— EXERCISE INSTRUCTIONS —
Print the records below word for word, beginning with the first line and ending once the line containing "let '(a1, c1) := R11 a1 b1 c1 d1 e1 w5 8 in" is printed.

— DATA SUPPLIED —
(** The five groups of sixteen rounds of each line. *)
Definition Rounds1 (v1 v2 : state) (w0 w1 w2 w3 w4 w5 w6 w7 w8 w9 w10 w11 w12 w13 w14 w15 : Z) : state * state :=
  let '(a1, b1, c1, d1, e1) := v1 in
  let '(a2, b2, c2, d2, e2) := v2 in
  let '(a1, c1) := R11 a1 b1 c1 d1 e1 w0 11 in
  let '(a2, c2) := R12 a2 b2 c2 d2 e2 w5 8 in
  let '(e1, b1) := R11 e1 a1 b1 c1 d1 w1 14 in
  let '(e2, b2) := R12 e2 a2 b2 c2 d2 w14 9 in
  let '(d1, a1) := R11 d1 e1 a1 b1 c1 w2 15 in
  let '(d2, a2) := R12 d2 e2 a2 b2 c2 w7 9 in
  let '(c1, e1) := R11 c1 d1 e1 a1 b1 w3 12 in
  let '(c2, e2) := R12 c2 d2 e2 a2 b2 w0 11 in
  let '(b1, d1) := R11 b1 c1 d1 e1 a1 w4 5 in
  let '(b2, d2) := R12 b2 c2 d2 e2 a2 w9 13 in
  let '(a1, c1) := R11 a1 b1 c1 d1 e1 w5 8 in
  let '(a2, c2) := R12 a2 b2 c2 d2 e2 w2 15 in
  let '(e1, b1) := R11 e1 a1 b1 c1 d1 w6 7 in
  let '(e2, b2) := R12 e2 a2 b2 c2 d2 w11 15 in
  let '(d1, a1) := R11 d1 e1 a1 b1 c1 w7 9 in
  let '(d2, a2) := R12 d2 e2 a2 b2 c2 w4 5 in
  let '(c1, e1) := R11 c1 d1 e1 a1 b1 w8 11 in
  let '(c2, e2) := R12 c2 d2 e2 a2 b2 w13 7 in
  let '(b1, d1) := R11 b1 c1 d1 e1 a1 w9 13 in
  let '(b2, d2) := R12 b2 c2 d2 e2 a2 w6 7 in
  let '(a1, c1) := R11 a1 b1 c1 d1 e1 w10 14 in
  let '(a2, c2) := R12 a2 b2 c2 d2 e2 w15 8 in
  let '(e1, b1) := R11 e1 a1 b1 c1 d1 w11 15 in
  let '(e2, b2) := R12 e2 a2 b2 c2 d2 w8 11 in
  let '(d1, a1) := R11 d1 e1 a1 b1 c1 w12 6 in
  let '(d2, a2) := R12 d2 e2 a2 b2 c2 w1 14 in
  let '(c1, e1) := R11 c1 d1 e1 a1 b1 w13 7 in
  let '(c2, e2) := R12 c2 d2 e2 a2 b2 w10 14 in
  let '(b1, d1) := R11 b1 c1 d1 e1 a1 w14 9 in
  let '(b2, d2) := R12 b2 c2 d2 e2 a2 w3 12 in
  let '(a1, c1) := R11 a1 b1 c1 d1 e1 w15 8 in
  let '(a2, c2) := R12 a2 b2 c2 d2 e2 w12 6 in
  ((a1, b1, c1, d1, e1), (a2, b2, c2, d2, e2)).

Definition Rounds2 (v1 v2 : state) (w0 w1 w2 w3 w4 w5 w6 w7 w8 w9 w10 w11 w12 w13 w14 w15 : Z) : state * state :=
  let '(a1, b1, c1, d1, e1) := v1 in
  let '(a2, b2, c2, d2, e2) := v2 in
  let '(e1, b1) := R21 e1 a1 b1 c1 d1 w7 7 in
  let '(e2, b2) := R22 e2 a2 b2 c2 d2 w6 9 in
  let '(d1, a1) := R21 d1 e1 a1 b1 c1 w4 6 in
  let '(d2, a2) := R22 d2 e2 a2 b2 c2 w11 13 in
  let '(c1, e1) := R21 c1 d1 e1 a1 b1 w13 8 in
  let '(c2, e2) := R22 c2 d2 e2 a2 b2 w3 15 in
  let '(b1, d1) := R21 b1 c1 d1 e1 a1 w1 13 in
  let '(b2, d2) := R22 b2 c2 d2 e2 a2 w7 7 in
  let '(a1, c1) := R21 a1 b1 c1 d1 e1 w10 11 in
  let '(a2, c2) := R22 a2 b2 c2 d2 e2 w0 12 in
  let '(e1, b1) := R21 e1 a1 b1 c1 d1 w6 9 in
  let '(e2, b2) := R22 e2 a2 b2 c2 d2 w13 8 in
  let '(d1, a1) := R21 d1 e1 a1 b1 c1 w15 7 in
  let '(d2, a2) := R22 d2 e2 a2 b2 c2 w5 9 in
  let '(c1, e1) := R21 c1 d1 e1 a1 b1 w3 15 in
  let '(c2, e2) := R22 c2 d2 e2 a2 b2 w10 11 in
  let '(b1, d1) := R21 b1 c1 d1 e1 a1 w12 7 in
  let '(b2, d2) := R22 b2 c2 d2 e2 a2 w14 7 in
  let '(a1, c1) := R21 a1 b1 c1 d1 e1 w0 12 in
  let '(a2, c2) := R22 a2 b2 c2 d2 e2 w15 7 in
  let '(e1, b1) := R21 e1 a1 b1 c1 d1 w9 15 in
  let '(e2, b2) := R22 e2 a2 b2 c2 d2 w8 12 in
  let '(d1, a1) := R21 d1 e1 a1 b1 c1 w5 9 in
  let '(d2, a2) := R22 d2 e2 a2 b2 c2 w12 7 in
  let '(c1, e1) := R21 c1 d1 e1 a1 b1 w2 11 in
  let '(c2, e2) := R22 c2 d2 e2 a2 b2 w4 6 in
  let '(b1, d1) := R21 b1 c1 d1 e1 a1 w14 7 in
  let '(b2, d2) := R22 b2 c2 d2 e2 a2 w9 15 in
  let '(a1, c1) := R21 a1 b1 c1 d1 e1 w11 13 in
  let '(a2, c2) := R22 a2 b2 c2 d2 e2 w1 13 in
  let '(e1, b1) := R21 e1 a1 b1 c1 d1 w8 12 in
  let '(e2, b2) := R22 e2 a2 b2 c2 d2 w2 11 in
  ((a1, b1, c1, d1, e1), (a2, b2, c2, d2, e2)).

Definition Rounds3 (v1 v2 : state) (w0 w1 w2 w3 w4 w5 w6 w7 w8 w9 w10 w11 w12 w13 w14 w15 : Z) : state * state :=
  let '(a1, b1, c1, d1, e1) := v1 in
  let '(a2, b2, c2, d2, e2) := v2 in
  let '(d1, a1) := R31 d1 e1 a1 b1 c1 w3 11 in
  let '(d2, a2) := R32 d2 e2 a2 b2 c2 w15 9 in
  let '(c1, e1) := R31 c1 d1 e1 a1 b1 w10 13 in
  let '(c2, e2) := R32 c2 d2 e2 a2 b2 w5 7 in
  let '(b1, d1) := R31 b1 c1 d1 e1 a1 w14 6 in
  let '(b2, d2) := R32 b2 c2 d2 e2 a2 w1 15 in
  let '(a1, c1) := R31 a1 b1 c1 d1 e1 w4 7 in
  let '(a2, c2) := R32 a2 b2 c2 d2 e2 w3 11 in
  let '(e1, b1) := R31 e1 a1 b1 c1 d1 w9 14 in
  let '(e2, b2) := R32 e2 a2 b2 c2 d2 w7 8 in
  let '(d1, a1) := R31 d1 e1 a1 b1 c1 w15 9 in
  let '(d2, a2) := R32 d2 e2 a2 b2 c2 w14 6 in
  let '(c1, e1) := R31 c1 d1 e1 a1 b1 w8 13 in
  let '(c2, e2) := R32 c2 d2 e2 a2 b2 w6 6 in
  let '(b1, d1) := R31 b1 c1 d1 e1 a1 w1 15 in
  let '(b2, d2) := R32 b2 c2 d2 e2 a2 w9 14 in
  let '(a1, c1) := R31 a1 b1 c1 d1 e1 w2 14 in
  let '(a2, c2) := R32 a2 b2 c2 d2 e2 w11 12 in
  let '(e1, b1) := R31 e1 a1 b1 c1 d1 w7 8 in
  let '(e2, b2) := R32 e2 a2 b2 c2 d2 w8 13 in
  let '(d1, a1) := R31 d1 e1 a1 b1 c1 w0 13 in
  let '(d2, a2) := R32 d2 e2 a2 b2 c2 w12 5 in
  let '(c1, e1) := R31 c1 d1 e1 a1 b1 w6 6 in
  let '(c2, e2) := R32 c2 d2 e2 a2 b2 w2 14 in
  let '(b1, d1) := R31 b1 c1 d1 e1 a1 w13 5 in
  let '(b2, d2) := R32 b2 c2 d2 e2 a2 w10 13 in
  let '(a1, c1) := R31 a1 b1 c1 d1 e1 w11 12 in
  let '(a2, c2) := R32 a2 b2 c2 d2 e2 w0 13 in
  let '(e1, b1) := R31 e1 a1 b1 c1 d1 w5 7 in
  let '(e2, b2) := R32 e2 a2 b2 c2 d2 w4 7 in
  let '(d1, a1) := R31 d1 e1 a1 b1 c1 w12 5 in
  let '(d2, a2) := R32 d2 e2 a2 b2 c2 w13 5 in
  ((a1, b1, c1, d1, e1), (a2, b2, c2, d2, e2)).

— SOLUTION TO THIS PROBLEM —
(** The five groups of sixteen rounds of each line. *)
Definition Rounds1 (v1 v2 : state) (w0 w1 w2 w3 w4 w5 w6 w7 w8 w9 w10 w11 w12 w13 w14 w15 : Z) : state * state :=
  let '(a1, b1, c1, d1, e1) := v1 in
  let '(a2, b2, c2, d2, e2) := v2 in
  let '(a1, c1) := R11 a1 b1 c1 d1 e1 w0 11 in
  let '(a2, c2) := R12 a2 b2 c2 d2 e2 w5 8 in
  let '(e1, b1) := R11 e1 a1 b1 c1 d1 w1 14 in
  let '(e2, b2) := R12 e2 a2 b2 c2 d2 w14 9 in
  let '(d1, a1) := R11 d1 e1 a1 b1 c1 w2 15 in
  let '(d2, a2) := R12 d2 e2 a2 b2 c2 w7 9 in
  let '(c1, e1) := R11 c1 d1 e1 a1 b1 w3 12 in
  let '(c2, e2) := R12 c2 d2 e2 a2 b2 w0 11 in
  let '(b1, d1) := R11 b1 c1 d1 e1 a1 w4 5 in
  let '(b2, d2) := R12 b2 c2 d2 e2 a2 w9 13 in
  let '(a1, c1) := R11 a1 b1 c1 d1 e1 w5 8 in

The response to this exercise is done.